"Rejoice greatly, O Daughter of Zion! Shout Daughter of Jerusalem! See, your King comes to you, righteous and having salvation, gentle and riding on a donkey, on a colt, the foul of a donkey." Zechariah 9:9
I was thinking this morning as I was sitting in my room reading my Bible and listening to the Beatles, about the Palm Sundays of my childhood and the ever present palm branches distributed amongst the sunday schoolers. I remember the reenactments back when the church was a lot smaller and we would have "Jesus" actually ride on a donkey through a parade of children wildly and excitedly waving their palm branches back and forth. It's funny to me now, how easy it was to get excited about Jesus back then. I've come to realize that "child-like faith" is truly a precious thing.
Now, Palm Sunday is like any other Sunday, except that it marks the start of Holy Week. We remember Jesus riding through the streets of Jerusalem, we remember the palms and the cloaks, and we read about the fulfillment of prophesy in Luke 19. But where is the excitement we once felt as children? Why didn't I wake up this morning shouting, "Hosanna! Glory in the highest!"
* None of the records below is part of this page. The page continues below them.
(** * Network capture and action correlation: a Rocq model

    A shallow embedding of the capture-and-correlation core of the
    network intelligence server:

    - [NetworkCapture] (network.ts): the ingester of CDP Network events,
      its pending map, its finalized store and the ring buffer order;
    - [Query]: the query methods of the capture that take a filter
      ([getRequests], [applyFilter]), the regular expression of a URL
      pattern being a parameter;
    - [Correlator] (correlator.ts): the layered attribution of requests to
      recorded user actions and the chain detection inside a group;
    - [Formatter] (formatter.ts): the redaction of sensitive headers and
      of sensitive keys in JSON bodies.

    The browser manager (Puppeteer sessions, clocks) and the text layout
    of the formatter are outside the model.

    JavaScript numbers that carry time or confidence are modelled as real
    numbers ([R]): the model idealises IEEE doubles, so statements about
    [exp] are statements about the mathematical function.  Status codes,
    byte counts and indices are integers.  Objects that the code shares and
    mutates (pending entries, finalized records, the closures of body
    fetches) live in an explicit heap and are referred to by location. *)

From Stdlib Require Import ZArith Reals Lra Lia List String Ascii Bool Sorted.
From stdpp Require Import base list strings gmap pretty.

Set Warnings "-register-all".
Here in Latin America, in the highly Catholic countries, the emphasis of Holy Week lies on Friday, on the crucifixion of Christ. Everything shuts down Friday and Saturday, but reopens again on Sunday. The focus is not placed on the resurrection. It's strange to be in a place where the Easter season is more of a formality than a celebration of remembrance. Yet being away from home, without family or a church to share in the joy of "He is risen, He's alive!" it is really easy to fall into that.
Being away from a "home church" environment for the first time in my life, I'm realizing that church is so much more than just getting fed a sermon once a week. It's this idea of community, of the body that is significant. I have been so blessed to have had real community for the majority of my life. Though it has changed and shifted over time, I've pretty much consistently had a group of believers that I was in fellowship with. Here, I am surrounded by fellow missionaries yet there lacks a unity that would tie us all together for genuine community, mainly due to the fact that we are all here for short amounts of time, and that few of us are actually staying on in Costa Rica.
I now have so much more appreciation for our brothers and sisters in places of the world, who are more or less alone in their faith. I heard a sermon once on how God created us to have a personal relationship with Jesus, but He never intended for it to be a private one. I want to encourage you all to remember and to pray for those of our faith who are forced to worship alone, especially during this Easter season. Pray for those missionaries and national believers in Asia, in the Middle East, and persecuted countries, that they would be encouraged to persevere in Christ.
I am really looking forward to once again being in a place that will allow me to truly develop community around me. Peru will be “home” for two years, and I long to really make it so. I hope and pray that the Lord will bless me with relationships that can be deeply developed. I hope to have fallen so in love with the people of Tarma that my heart will truly break when it comes time to leave. This is the community I desire. This is the “church” that I hope to once again attend.